6. Considérant que celui-ci soulève l'illégalité, par voie d'exception, des titres émis ; qu'il résulte de l'instruction et n'est pas contesté que ceux-ci n'indiquent pas les voies et délais de recours ; que par ailleurs, il ne résulte pas de l'instruction qu'ils auraient été attaqués dans le cadre d'une instance devenue définitive ; que le moyen est donc recevable ;

7. Considérant, par ailleurs, qu'aux termes de l'article 81 du décret du 29 décembre 1962 : " Tout ordre de recette doit indiquer les bases de la liquidation (...) " ; que ces dispositions sont désormais reprises par l'article 24 du décret du 7 novembre 2012 relatif à la gestion budgétaire et comptable publique, qui dispose, également en ce sens que " Toute créance liquidée faisant l'objet d'une déclaration ou d'un ordre de recouvrer indique les bases de la liquidation (...) " ; qu'ainsi, tout état exécutoire doit indiquer les bases de la liquidation de la créance pour le recouvrement de laquelle il est émis et les éléments de calcul sur lesquels il se fonde, soit dans le titre lui-même, soit par référence précise à un document joint à l'état exécutoire ou précédemment adressé au débiteur ;

8. Considérant qu'il résulte de l'instruction que les six titres de perception établis entre avril et décembre 2002 par le rectorat d'académie portent des mentions telles que " regul traitmt " ou " regul maladie sans traitmnt " ou " trop perçu " ou " prec ind journ ss maladie ordinaire " ou se réfèrent à des traitements ou demi-traitements et mentionnent les montants réclamés pour chaque période ; que ces motivations ne comportent cependant pas l'ensemble des éléments de calcul de la créance ; qu'il ne résulte pas de l'instruction que ces titres de perception auraient été précédés ou accompagnés d'un courrier explicatif adressé à M. D... ; que les mises en demeure de payer émises en 2013 par la direction régionale des finances publiques Provence-Alpes-Côte d'Azur et Bouches-du-Rhône ne comportent aucune indication de l'objet des créances ; qu'en défense au surplus, les mémoires produits ne sont pas plus explicatifs ; que les dispositions précitées ont dès lors été méconnues ainsi qu'allégué par M. D..., qui n'a pas été mis à même de pouvoir contester utilement les éléments de calcul des créances ; que dès lors M. D... est fondé à demander l'annulation des titres de perception en cause et la décharge des sommes correspondantes ;

9. Considérant qu'il résulte de ce qui précède que le ministre des finances et des comptes publics n'est pas fondé à se plaindre de ce que, par le jugement attaqué, le tribunal administratif de Marseille a fait droit à la demande en décharge de l'obligation de payer les sommes en cause ;

Sur les conclusions tendant à l'application de l'article L. 761-1 du code de justice administrative :

10. Considérant qu'aux termes de l'article L. 761-1 du code de justice administrative :

" Dans toutes les instances, le juge condamne la partie tenue aux dépens ou, à défaut, la partie perdante, à payer à l'autre partie la somme qu'il détermine, au titre des frais exposés et non compris dans les dépens.
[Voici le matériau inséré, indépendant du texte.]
(** A worker that has made [n] requests has slept [n] times since the start, and
    began the last of them before the deadline. *)
Definition paced (command : BenchCommand) (started deadline : Z) (r : BenchRun) : Prop :=
  ∀ i last n, br_clock r !! i = Some last → br_requests r !! i = Some n →
    Z.of_nat n * worker_pace command i ≤ last - started ∧
    (n ≠ 0%nat → (Z.of_nat n - 1) * worker_pace command i < deadline - started).
Lemma count_clock command ok elapsed (r : BenchRun) :
  br_clock (count command ok elapsed r) = br_clock r ∧
  br_requests (count command ok elapsed r) = br_requests r.
Proof. by destruct ok, command. Qed.
Lemma paced_turn command started deadline i r last n now finished ok elapsed :
  br_clock r !! i = Some last → br_requests r !! i = Some n →
  last ≤ now → now < deadline → now + worker_pace command i ≤ finished →
  paced command started deadline r →
  paced command started deadline (turn i finished (S n) (count command ok elapsed r)).
Proof.
  intros Hc Hn Hl Hd Hf Hp j last' n'. simpl.
  destruct (count_clock command ok elapsed r) as [-> ->]. destruct (decide (i = j)) as [<-|Hne].
  - rewrite !lookup_insert_eq. intros [= <-] [= <-]. destruct (Hp i last n Hc Hn) as [Hlo _]. lia.
  - rewrite !lookup_insert_ne by done. apply Hp.
Qed.
Lemma paced_run command timeout started deadline concurrency histogram k w w' r :
  nsteps (bstep command timeout deadline) k (w, run_start histogram started concurrency) (w', r) →
  paced command started deadline r.
Proof.
  intros Hk. eapply (bench_ind (λ _ _ r, paced command started deadline r)); [| |exact Hk].
  - intros i last n [_ <-]%lookup_gset_to_gmap_Some [_ <-]%lookup_gset_to_gmap_Some. lia.
  - intros j v x v' x' Hp Hstep _. inversion Hstep; subst. eapply paced_turn; [done..|lia|done].
Qed.
End counting.

(** Whatever the server answers, a run of [k] requests reports at most [k] outcomes, and exactly [k] unless the
    latency mode allows requests longer than its histogram's range; under paced load
    no worker makes more requests than its pace leaves room for before the deadline. *)
Theorem bench_counts `{!F64, !HdrHistogram, !HdrHistogramLaws, !SerdeJson Value} {W : Type}
    (post : Transport W) (show : Value → string) (others : W → W → Prop) (command : BenchCommand)
    (timeout started deadline : Z) (concurrency k : nat) (histogram : option Histogram)
    (w w' : W) (r : BenchRun) :
  latency_histogram command = Ok histogram →
  nsteps (bench_step post show others command timeout deadline) k
    (w, run_start histogram started concurrency) (w', r) →
  Z.of_nat k ≤ u64_max →
  let o := bench_outcome command r in
  oc_successes o + oc_failures o ≤ Z.of_nat k ∧
  ((command = Latency → timeout ≤ 60000000) → oc_successes o + oc_failures o = Z.of_nat k) ∧
  (∀ i n last, br_clock r !! i = Some last → br_requests r !! i = Some n → 0 < worker_pace command i →
     Z.of_nat n ≤ Z.max 0 (deadline - started) / worker_pace command i + 1).
Proof.
  intros Hf Hk Hmax o. pose proof (tallied_run _ _ _ _ _ _ _ _ _ _ _ _ _ Hf Hk Hmax) as T.
  split_and!; [apply T|apply T|]. intros i n last Hc Hn Hp.
  destruct (paced_run _ _ _ _ _ _ _ _ _ _ _ _ _ Hk i last n Hc Hn) as [_ Hlast]. destruct n as [|n].
  { pose proof (Z.div_pos (Z.max 0 (deadline - started)) (worker_pace command i) ltac:(lia) Hp). lia. }
  specialize (Hlast ltac:(lia)).
  assert (Z.of_nat n ≤ Z.max 0 (deadline - started) / worker_pace command i); [|lia].
  apply Z.div_le_lower_bound; [done|]. replace (Z.of_nat (S n) - 1) with (Z.of_nat n) in Hlast by lia. lia.
Qed.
Le juge tient compte de l'équité ou de la situation économique de la partie condamnée. Il peut, même d'office, pour des raisons tirées des mêmes considérations, dire qu'il n'y a pas lieu à cette condamnation. " ;

11. Considérant qu'il y a lieu, dans les circonstances de l'espèce, de mettre à la charge du ministre des finances et des comptes publics, partie perdante, une somme de 2 000 euros à verser à M. D... sur le fondement de l'article L. 761-1 du code de justice administrative ;

D É C I D E :

Article 1er : Le recours du ministre des finances et des comptes publics est rejeté.

Article 2 : L'Etat versera à M. D... la somme de 2 000 euros sur le fondement de l'article L. 761-1 du code de justice administrative.

Article 3 : Le présent arrêt sera notifié au ministre de l'action et des comptes publics, à

M. A... D...et au ministre de l'éducation nationale.

Copie en sera adressée à la direction régionale des finances publiques de Provence-Alpes-Côte d'Azur et du département des Bouches-du-Rhône.

Délibéré après l'audience du 19 décembre 2017, où siégeaient :

- M. Gonzales, président,

- M. d'Izarn de Villefort, président assesseur,

- M. Jorda, premier conseiller.

Lu en audience publique, le 13 février 2018.

2

N° 16MA00277


Synthèse
Tribunal : Cour administrative d'appel de Marseille
Formation : 8ème chambre - formation à 3
Numéro d'arrêt : 16MA00277
Date de la décision : 13/02/2018
Type d'affaire : Administrative
Type de recours : Plein contentieux

Analyses

Comptabilité publique et budget - Créances des collectivités publiques - Recouvrement.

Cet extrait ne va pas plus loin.